Le cœur de Sabin se serra. De qui parlaient-ils ? De son côté, Crainte commençait à s’impatienter.

— Je veux m’en occuper.

— Je t’en prie.

Crainte se glissa aussitôt dans l’esprit des chasseurs.

— Les autres Seigneurs de l’Ombre seront furieux et ils vont vous le faire payer. Tout ce que vous avez fait à leur compagnon vous sera rendu au centuple, n’en doutez pas.

L’un des hommes frissonna.

— Quand ceux de Budapest seront guéris de leurs blessures, ils vont sûrement venir au secours des autres. Nous devrions peut-être… Je ne sais pas… Nous préparer à partir…

— Je ne suis pas un lâche. Je reste ici. J’irai jusqu’au bout pour soutirer au prisonnier les informations dont nous avons besoin.

— Au risque de te faire étriper comme un poisson.

— Euh… je… Finalement… Mon bipeur vient de vibrer. Une alarme s’est déclenchée quelque part dans le bâtiment. Quelqu’un s’est échappé. Ou bien on nous attaque.

Ils se levèrent d’un bond tous les trois. Aucun d’eux n’avait encore remarqué Sabin. Il vérifia les silencieux de ses pistolets, puis leurs chargeurs. Dans d’autres circonstances, il se serait montré pour narguer ces hommes et savourer le plaisir de leur annoncer leur mort prochaine, mais le moment n’était pas aux enfantillages et il se contenta de leur loger une balle à l’arrière du crâne. Ils tombèrent en avant, et ce qui leur restait de front heurta le plateau de la table avec un bruit sourd.

Sabin reprit sa progression vers l’entrée et tourna au coin du bâtiment. Un groupe d’enfants pataugeait dans une piscine. L’un des garçons avait levé un bras en l’air et l’eau coulait par-dessus sa main, comme un arc-en-ciel.

— Essaye de m’arroser, dit l’une des filles. Je voudrais savoir si mon bouclier magique arrête l’eau.

Le garçon éclata de rire et envoya un jet en direction de la fille. Pas une goutte ne l’atteignit.

Sabin s’était douté qu’il trouverait ici les demi-mortels, mais les voir lui causa un choc. En dépit de leurs pouvoirs, ils n’étaient que des enfants. Il fut outré à l’idée que les chasseurs osent les mettre en avant dans un affrontement aussi dangereux.

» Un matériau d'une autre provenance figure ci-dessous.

(** In a row without a dollar sign the writer either leaves the row as it is
    or writes a number together with its mark: a number that is consumed is
    also counted. *)
Lemma consumed_number_is_marked (rowXml : string) (n : nat) :
  noDollar rowXml = true ->
  processRowFirstCell rowXml n = rowXml \/
  includes REF_NUMBER_ADDED (processRowFirstCell rowXml n) = true.
Proof.
  intros Hd.
  destruct (matchFirst "<w:tc>" ["</w:tc>"] rowXml) as [cell|] eqn:Hc.
  2: { left. unfold processRowFirstCell. now rewrite Hc. }
  destruct (matchFirst_substring _ _ _ _ Hc) as (rb & ra & Hrow).
  assert (Hdc : noDollar cell = true) by (rewrite Hrow in Hd; exact (noDollar_sub _ _ _ Hd)).
  destruct (matchFirst "<w:p" ["</w:p>"] cell) as [paragraph|] eqn:Hp.
  2: { right. destruct (processRowFirstCell_empty_cell _ _ n Hc Hp Hdc)
         as (rb' & ra' & rest & _ & _ & ->).
       pose proof (numberRun_marked n (rb' ++ "<w:tc><w:p>") (rest ++ ra')) as G.
       unfold numberRun in G. flatten_appends_in G. flatten_appends. exact G. }
  destruct (matchFirst_substring _ _ _ _ Hp) as (cb & ca & Hcell).
  assert (Hdp : noDollar paragraph = true)
    by (rewrite Hcell in Hdc; exact (noDollar_sub _ _ _ Hdc)).
  destruct (matchFirst "<w:pPr>" ["</w:pPr>"] paragraph) as [pPr|] eqn:Hq.
  2: { right. destruct (processRowFirstCell_plain _ _ _ n Hc Hp Hq Hdc)
         as (rb' & ra' & cb' & ca' & _ & _ & ->).
       pose proof (numberRun_marked n (rb' ++ cb' ++ "<w:p>") (ca' ++ ra')) as G.
       unfold numberRun in G. flatten_appends_in G. flatten_appends. exact G. }
  destruct (matchFirst_substring _ _ _ _ Hq) as (pb & pa & Hpar).
  assert (Hdq : noDollar pPr = true)
    by (rewrite Hpar in Hdp; exact (noDollar_sub _ _ _ Hdp)).
  unfold processRowFirstCell. rewrite Hc, Hp, Hq.
  destruct (splitOn (pPr ++ "[sS]*?</w:p>") paragraph) as [[b a]|] eqn:E.
  - right.
    assert (Hnum : noDollar (pPr ++ numberRun n) = true).
    { rewrite noDollar_app, Hdq. unfold numberRun, numberToString. simpl.
      rewrite noDollar_app. simpl. rewrite andb_true_r.
      generalize (Nat.to_uint n). induction u; simpl; auto. }
    rewrite (replace_found _ _ _ _ _ E Hnum).
    pose proof (splitOn_inv _ _ _ _ E) as Hpb.
    assert (Hnp : noDollar (b ++ (pPr ++ numberRun n) ++ a) = true).
    { rewrite Hpb in Hdp. exact (noDollar_swap _ _ _ _ Hdp Hnum). }
    destruct (replace_match _ _ _ _ _ Hp Hnp) as (cb' & ca' & Hcell' & _ & ->).
    assert (Hnc : noDollar (cb' ++ (b ++ (pPr ++ numberRun n) ++ a) ++ ca') = true).
    { rewrite Hcell' in Hdc. exact (noDollar_swap _ _ _ _ Hdc Hnp). }
    destruct (replace_match _ _ _ _ _ Hc Hnc) as (rb' & ra' & _ & _ & ->).
    pose proof (numberRun_marked n (rb' ++ cb' ++ b ++ pPr) (a ++ ca' ++ ra')) as G.
    unfold numberRun in G |- *. flatten_appends_in G. flatten_appends. exact G.
  - left. rewrite (replace_absent _ _ _ E).
    rewrite (replace_self cell paragraph Hdp). apply replace_self, Hdc.
Qed.

End CellWriter.

(** ** The running counter *)

Section RunningCounter.

Import JS TableHandler Spec Samples.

Il changea l’un de ses semi-automatiques pour un revolver tirant des tranquillisants. Gwen était déjà à l’intérieur, et il n’avait pas de temps à perdre. Il visa donc les enfants sans hésiter, pour les endormir. Après quoi, il les sortit de l’eau et les déposa à l’ombre.

Plus rien, maintenant, ne l’empêchait de pénétrer dans la maison. Gwen avait besoin de son aide.

— Espèce de bête immonde, fit une voix. Qu’est-ce que tu as fait ?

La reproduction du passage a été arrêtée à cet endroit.